Escalating its war on opposition media, the Biden administration arbitrarily banned a New York Post reporter from a White House event on Monday.
It was the notoriously inaccessible president's only event that day.
The Post's correspondent Steven Nelson received a vague message saying his request for credentials could not be accommodated, even though about 20 seats were left empty.
The restrictions hardly seem coincidental given the Post's critical reporting of Biden, particularly his involvement in his son Hunter Biden's overseas business dealings.
"We are unable to accommodate your credential request to attend the Investing in Airline Accountability Remarks on 5/8. The remarks will be live-streamed and can be viewed at WH.gov. Thank you for understanding. We will let you know if a credential becomes available," the White House said.
Nelson has been critical of Biden's overseas ties and his administration's practice of "pre-screening" reporters without apparent rhyme or reason. The vetting was introduced during COVID, but the pandemic is no longer an emergency, something the administration will recognize starting Thursday, May 11.
Nelson told the Washington Free Beacon that Biden is "setting an anti-press freedom precedent by prescreening journalists allowed to attend large indoor events."
"These spaces were open to all reporters on White House grounds in the past."
The chilling banning is part of an ominous pattern from the administration, which has consistently shielded Biden from scrutiny. Biden tends to snap when faced with the occasional adversarial reporter, and he uses detailed crib notes to get through his exceedingly rare press briefings.

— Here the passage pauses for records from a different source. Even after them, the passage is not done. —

Inductive fine_step : fine_state → fine_state → Prop :=
  (** The client. *)
  | fine_outer_enter q p c w tr s rep :
      rep < requestRepetitions →
      fine_step (FRun (mkFine q p c w tr (COuter rep) s)) (FRun (mkFine q p c w tr (CInner rep 0) s))
  | fine_outer_exit q p c w tr s rep :
      requestRepetitions ≤ rep →
      fine_step (FRun (mkFine q p c w tr (COuter rep) s)) (FRun (mkFine q p c w tr CCheck s))
  | fine_enqueue_call q c w tr s rep b :
      b < k →
      fine_step (FRun (mkFine q PIdle c w tr (CInner rep b) s)) (FRun (mkFine q (PLoaded b (head q)) c w tr (CInner rep b) s))
  | fine_enqueue_access q q' p p' c w tr s rep b e :
      producer_step mask p q = Some (Ok (p', q', e)) →
      fine_step (FRun (mkFine q p c w tr (CInner rep b) s)) (FRun (mkFine q' p' c w tr (client_after p' rep b) s))
  | fine_enqueue_fault q p c w tr s rep b :
      producer_step mask p q = Some Undef → fine_step (FRun (mkFine q p c w tr (CInner rep b) s)) FFault
  | fine_inner_exit q c w tr s rep b :
      k ≤ b →
      fine_step (FRun (mkFine q PIdle c w tr (CInner rep b) s)) (FRun (mkFine q PIdle c w tr (COuter (u32 (rep + 1))) s))
  | fine_wait_returns q p c tr s rep b :
      fine_step (FRun (mkFine q p c true tr (CWait rep b) s)) (FRun (mkFine q p c false tr (CInner rep (b + 1)) s))
  (** The dispatcher. *)
  | fine_dequeue_call q p w tr c :
      fine_step (FRun (mkFine q p CIdle w tr c SPoll)) (FRun (mkFine q p (CHead (head q)) w tr c SPoll))
  | fine_dequeue_access q q' p d d' w tr c e :
      consumer_step mask d q = Some (Ok (d', q', e)) →
      fine_step (FRun (mkFine q p d w tr c SPoll)) (FRun (mkFine q' p d' w tr c (dispatcher_after e)))
  | fine_dequeue_fault q p d w tr c :
      consumer_step mask d q = Some Undef → fine_step (FRun (mkFine q p d w tr c SPoll)) FFault
  | fine_transpose q p d w tr c b src dst out :
      zget matrices b = Some src → zget tr b = Some dst →
      tiled_returns src dst rowCount columnCount tileSize numWorkerThreads out →
      fine_step (FRun (mkFine q p d w tr c (STranspose b))) (FRun (mkFine q p d w (zset tr b out) c SWake))
  | fine_wake q p d w tr c :
      fine_step (FRun (mkFine q p d w tr c SWake)) (FRun (mkFine q p d true tr c SPoll)).
End code.

(** The state after the subscription, with a queue of [cap] places. *)
Definition fine_init (cap : Z) (trs : list (list Z)) : fine_session :=
  mkFine (mkQueueData 0 0 0 (replicate (Z.to_nat cap) 0)) PIdle CIdle false trs (COuter 0) SPoll.

(** * The session of [System] simulates it *)

Section simulation.
Context {Q : Type} `{SpscLaws Q}.
Context (k reps R C T N : Z) (matrices : list (list Z)) (cap : Z).
Hypothesis Hcap : valid_capacity cap.

Abbreviation fstep := (fine_step (cap - 1) k reps R C T N matrices).
Abbreviation step := (session_step k reps R C T N matrices).

#[local] Arguments seqlock_rel : simpl never.

(** In [System] the request is made when the item becomes visible. *)
Definition committed (p : producer) (c : client_pc) : client_pc :=
  match p, c with PPublished, CInner rep b => CWait rep b | _, _ => c end.

(** Only the inner loop calls [Enqueue]. *)
Definition calls (p : producer) (c : client_pc) : Prop :=
  match p with
  | PIdle => True
  | PLoaded b _ | PChecked b _ | PLocked b _ | PWritten b _ => b < k ∧ ∃ rep, c = CInner rep b
  | PPublished => ∃ rep b, c = CInner rep b
  end.

(** The accesses left of a call of [Enqueue]. *)
Definition stage (p : producer) (c : client_pc) : nat :=
  match p with
  | PIdle => match c with CInner _ _ => 6 | _ => 0 end
  | PLoaded _ _ => 5
  | PChecked _ _ => 4
  | PLocked _ _ => 3
  | PWritten _ _ => 2
  | PPublished => 1
  end.

Record fine_rel (s : fine_session) (a : session Q) : Prop := {
  fr_queue : ∃ l o, seqlock_rel cap (SRun (enqueuing s) (dequeuing s) (shared s)) (l, o) ∧
    spsc_contents (cap - 1) (queue a) l;
  fr_word : signalled a = word s;
  fr_results : results a = transposes s;
  fr_server : System.server a = dispatcher_at s;
  fr_client : client a = committed (enqueuing s) (client_at s);
  fr_calls : calls (enqueuing s) (client_at s);
  fr_dequeuing : dequeuing s ≠ CIdle → dispatcher_at s = SPoll
}.

Lemma calls_idle p c : calls p c → (∀ rep b, c ≠ CInner rep b) → p = PIdle.
Proof. intros Hp Hc. destruct p; simpl in Hp; naive_solver. Qed.

Lemma producer_simulated q q' p p' d w tr s rep b e a :
  fine_rel (mkFine q p d w tr (CInner rep b) s) a → producer_step (cap - 1) p q = Some (Ok (p', q', e)) →
  ∃ a', fine_rel (mkFine q' p' d w tr (client_after p' rep b) s) a' ∧
    (step a a' ∨ a' = a ∧ (stage p' (client_after p' rep b) < stage p (CInner rep b))%nat).
Proof.
  intros [(l & o & Hrel & Hq) Hw Htr Hs Hc Hcalls Hd] Hp. simpl in *.
  destruct (seq_producer_step_sim cap Hcap _ _ _ _ _ Hrel Hp) as (p1 & q1 & e1 & [l' o'] & [= <- <- <-] & He & Hrel').
  apply seen_effect in He. destruct a as [aq aw atr ac as']. simpl in *. subst aw atr as' ac.
  destruct p as [|x h|x h|x h|x n|]; simpl in Hp, Hcalls; try done.
  - destruct Hcalls as [Hx [rep' [= -> ->]]]. case_decide; injection Hp as <- <- <-; simpl in *.
    + destruct He as [-> Hfull]. exists (mkSession aq w tr (CWait rep' x) s). split; [by split; eauto|].
      left. eapply inner_enqueue; [done|]. by eapply spsc_enqueue_full.
    + subst l'. eexists. split; [|right; split; [reflexivity|simpl; lia]]. split; simpl; eauto.
  - destruct Hcalls as [Hx [rep' [= -> ->]]]. injection Hp as <- <- <-. simpl in *. subst l'.
    eexists. split; [|right; split; [reflexivity|simpl; lia]]. split; simpl; eauto.
  - destruct Hcalls as [Hx [rep' [= -> ->]]]. destruct (store (buffer q) h x); simpl in Hp; try done.
    injection Hp as <- <- <-. simpl in *. subst l'. eexists. split; [|right; split; [reflexivity|simpl; lia]]. split; simpl; eauto.
  - destruct Hcalls as [Hx [rep' [= -> ->]]]. injection Hp as <- <- <-. simpl in *. destruct He as [-> Hroom].
    destruct (spsc_enqueue_room _ _ _ x Hq Hroom) as (aq' & Henq & Hq').
    exists (mkSession aq' w tr (CWait rep' x) s). split; [split; simpl; eauto|]. left. by eapply inner_enqueue.
  - injection Hp as <- <- <-. simpl in *. subst l'. eexists. split; [|right; split; [reflexivity|simpl; lia]]. split; simpl; eauto.
Qed.

Lemma consumer_simulated q q' p d d' w tr c e a :
  fine_rel (mkFine q p d w tr c SPoll) a → consumer_step (cap - 1) d q = Some (Ok (d', q', e)) →
  ∃ a', fine_rel (mkFine q' p d' w tr c (dispatcher_after e)) a' ∧ (step a a' ∨ a' = a).
Proof.
  intros [(l & o & Hrel & Hq) Hw Htr Hs Hc Hcalls Hd] Hstep. simpl in *.
  destruct (seq_consumer_step_sim cap Hcap _ _ _ _ _ Hrel Hstep) as (d1 & q1 & e1 & [l' o'] & [= <- <- <-] & He & Hrel').
  apply seen_effect in He. destruct a as [aq aw atr ac as']. simpl in *. subst aw atr as' ac.
  destruct e as [[x|x|x| |]|]; simpl in *; try subst l';
    try (eexists; split; [|by right]; split; simpl; by eauto).
  - exfalso. destruct d; simpl in Hstep; try done; repeat case_decide; try destruct (load _ _); simpl in *; simplify_eq.
  - exfalso. destruct d; simpl in Hstep; try done; repeat case_decide; try destruct (load _ _); simpl in *; simplify_eq.
  - subst l. destruct (spsc_dequeue_item _ _ _ _ Hq) as (aq' & Hdeq & Hq').
    exists (mkSession aq' w tr (committed p c) (STranspose x)). split; [|left; by eapply poll_request].
    split; simpl; eauto. intros Hne. destruct d; simpl in Hstep; repeat case_decide; try destruct (load _ _); simpl in *; by simplify_eq.
Qed.

Lemma call_keeps s s' : seqlock_step (cap - 1) s None s' → ∀ l o, seqlock_rel cap s (l, o) → ∃ o', seqlock_rel cap s' (l, o').
Proof.
  intros Hs l o Hl. destruct (seqlock_simulation cap Hcap _ _ _ _ Hl Hs) as ([l' o'] & He & Hl').
  apply seen_quiet in He. simpl in He. subst l'. by exists o'.
Qed.

(** The other steps change no item; the calls and the queue's positions follow. *)
Lemma same_items s s' a a' :
  (∀ l o, seqlock_rel cap (SRun (enqueuing s) (dequeuing s) (shared s)) (l, o) →
     ∃ o', seqlock_rel cap (SRun (enqueuing s') (dequeuing s') (shared s')) (l, o')) →
  queue a' = queue a → signalled a' = word s' → results a' = transposes s' → System.server a' = dispatcher_at s' →
  client a' = committed (enqueuing s') (client_at s') → calls (enqueuing s') (client_at s') →
  (dequeuing s' ≠ CIdle → dispatcher_at s' = SPoll) → fine_rel s a → fine_rel s' a'.
Proof.
  intros Hrel Hqa ? ? ? ? ? ? [(l & o & Hl & Hq) _ _ _ _ _ _]. split; try done.
  destruct (Hrel l o Hl) as [o' Hl']. exists l, o'. by rewrite Hqa.
Qed.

The president lost his cool in February when Nelson asked point-blank whether Biden was "compromised" by his family's ties to China.
"You can come to my office and ask a question when you have more polite people with you," Biden snarled before storming out.
Biden's thin-skinned sensitivity comes paired with breath-taking cynicism.
It was just days ago that Biden asserted that "journalism is not a crime" while toasting the White House Correspondents' dinner, and of course, the 80-year-old deeply unpopular president is known for endlessly harping on "our democracy."